Economists refer to this type of merger as vertical integration, a process by which a single firm acquires (or otherwise controls) an entire value chain of the production, sales, and distribution of a category of products or services. It is distinctly different than horizontal integration, a process by which firms merge with their competitors (or potential competitors) in order to develop larger market shares in their narrowly defined segments of their value chains.

In the private sector health insurance industry, employers generally purchase access to health care from insurance companies, which then contract with hospitals and other providers to deliver services to employees. Although patient advocates and provider lobbyists may argue that hospitals and patients occupy the very center of the health care system, from a value chain perspective, insurers can be characterized as upstream organizations and hospital networks as downstream organizations.

A Mixed Record

Clearly, vertical integration strategies have succeeded in the energy industry. But can they do so in the health care industry?

Based on recent history, the track record for such business strategies among insurers and providers is most decidedly mixed. On the one hand, Kaiser Permanente of California has remained one of the most highly respected and successful health care conglomerates in the nation by managing provider and insurer functions simultaneously. On the other hand, though, Humana — one of the largest health insurers in the United States — pulled out of the provider market in 1993 after concluding that there are too many natural conflicts of interest between the two industry segments to justify a conglomerate approach.

New York State, a geographic pillar of the national health care industry, has also experienced mixed results. On the one hand, the rise of the Catholic Church’s statewide health plan Fidelis Care did nothing to save St. Vincent’s Hospital of Manhattan, or its seven fellow Catholic hospitals in New York City, from closure. On the other hand, the New York City Health and Hospitals Corporation continues to find success with its wholly owned MetroPlus health plan subsidiary.

Efficiency vs. Competition

Interestingly, California and New York represent relatively competitive health care markets, with several hospital networks and insurance companies competing for business in each state’s major population centers. It is possible that the natural forces of free market capitalism have helped blunt the deadening anti-competitive effects of vertical integration in these regions, thereby preventing conglomerates from evolving into monopolies.

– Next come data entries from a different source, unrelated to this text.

Lemma encode_loop_ok junk s : Forall (fun c => c <> 0) s -> forall ds cur data, encoding (wire_labels ds) cur data ->
  (cur = [] -> s <> [] /\ ds <> []) -> zlen cur <= DNS_MAX_LABEL_LEN ->
  loop_result ds ((cur ++ hd [] (split_dots (strip_dot s))) :: tl (split_dots (strip_dot s)))
    (encode_loop (cstr s junk) data start end_ (start + zlen (wire_labels ds) + zlen cur) (zlen cur)).
Proof.
  unfold cstr. induction 1 as [|c s Hc Hs IH]; intros ds cur data Hen Hcur Hmax.
  - cbn [app encode_loop split_dots strip_dot hd tl Z.eqb]. rewrite app_nil_r. apply loop_result_last; try done. intros E. by destruct (Hcur E).
  - cbn [app encode_loop]. rewrite (proj2 (Z.eqb_neq c 0) Hc). cbn [strip_dot]. destruct (Z.eqb_spec c 46) as [->|Hdot].
    + destruct cur as [|x cur].
      * (* two dots *)
        assert (Hpos : 0 < zlen (wire_labels ds)).
        { destruct (Hcur eq_refl) as [_ Hd]. destruct ds as [|d ds]; [done|]. cbn. lia. }
        cbn [length Z.of_nat Z.eqb andb]. rewrite (proj2 (Z.eqb_neq _ start)) by lia. cbn [negb].
        exists data. split; [apply Hen|]. destruct (bool_decide_reflect (s = [])); cbn [andb]; [done|]. cbn [split_dots Z.eqb hd tl app forallb]. done.
      * assert (Hne : (zlen (x :: cur) =? 0) = false) by (apply Z.eqb_neq; cbn [length]; lia). rewrite Hne. cbn [andb].
        destruct s as [|c2 s].
        -- cbn [app lookup list_lookup Z.eqb]. rewrite bool_decide_true by done. cbn [split_dots hd tl]. rewrite app_nil_r. by apply loop_result_last.
        -- change (((c2 :: s) ++ 0 :: junk) !! 0%nat) with (Some c2). cbv iota beta. rewrite (proj2 (Z.eqb_neq c2 0)) by (by apply Forall_cons in Hs as [? _]).
           rewrite bool_decide_false by done. cbn [andb].
           destruct (encoding_dot (wire_labels ds) (x :: cur) data 46 Hen) as (data' & E & Hen'). rewrite E.
           set (parts := split_dots (strip_dot (c2 :: s))) in *.
           assert (Esplit : split_dots (46 :: strip_dot (c2 :: s)) = [] :: parts) by done. rewrite Esplit. cbn [hd tl]. rewrite app_nil_r.
           rewrite <- wire_labels_snoc in Hen'. specialize (IH (ds ++ [x :: cur]) [] data' Hen'). cbn [length app] in IH.
           replace (start + zlen (wire_labels ds) + zlen (x :: cur) + 1) with (start + zlen (wire_labels (ds ++ [x :: cur])) + Z.of_nat 0)
             by (rewrite wire_labels_snoc, zlen_app; cbn [length]; lia).
           assert (Eparts : hd [] parts :: tl parts = parts) by (unfold parts; destruct (split_dots_cons (strip_dot (c2 :: s))) as (? & ? & ->); done).
           fold parts in IH. rewrite Eparts in IH. apply loop_result_cons; [done|done|]. apply IH; [by destruct ds|unfold DNS_MAX_LABEL_LEN; lia].
    + destruct (encoding_char (wire_labels ds) cur data c Hen) as (data' & E & Hen').
      destruct (split_dots_cons (strip_dot s)) as (l & ls & Es).
      cbn [andb split_dots]. rewrite (proj2 (Z.eqb_neq c 46) Hdot), Es. cbn [hd tl].
      destruct (Z.ltb_spec DNS_MAX_LABEL_LEN (zlen cur + 1)) as [Hlong|Hshort].
      * exists data. split; [apply Hen|]. cbn [forallb]. replace (valid_label (cur ++ c :: l)) with false; [done|].
        symmetry. apply andb_false_iff. right. apply Z.leb_gt. rewrite zlen_app. cbn [length]. lia.
      * rewrite E. specialize (IH ds (cur ++ [c]) data' Hen'). rewrite zlen_app in IH. cbn [length] in IH.
        rewrite Es in IH. cbn [hd tl] in IH. rewrite <- app_assoc in IH. cbn [app] in IH.
        replace (start + zlen (wire_labels ds) + zlen cur + 1) with (start + zlen (wire_labels ds) + (zlen cur + Z.of_nat 1)) by lia.
        replace (zlen cur + 1) with (zlen cur + Z.of_nat 1) by lia. apply IH; [by destruct cur|lia].
Qed.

Pittsburgh, though, represents a very different type of health care market. Its hospital sector is currently dominated by the University of Pittsburgh Medical Center; thus, Highmark’s acquisition of the badly trailing second tier hospital may actually result in an increase of provider competition. Usually, merger partners argue that the beneficial cost efficiencies to be derived through consolidation justify the possible harmful effects of a loss of competitive players; in Highmark’s case, though, public policy advocates in the Steel City may enjoy the twin benefits of cost efficiencies and greater (as opposed to lesser) competition.

It is understandable why Highmark was attracted to the acquisition opportunity; after all, by strengthening the closest rival to a dominant hospital system, it may be able to improve its own contracting position with both medical providers. Although conventional wisdom stipulates that competitive markets often suffer whenever major organizations merge or acquire each other, from a public policy perspective, this particular merger might well produce a different outcome.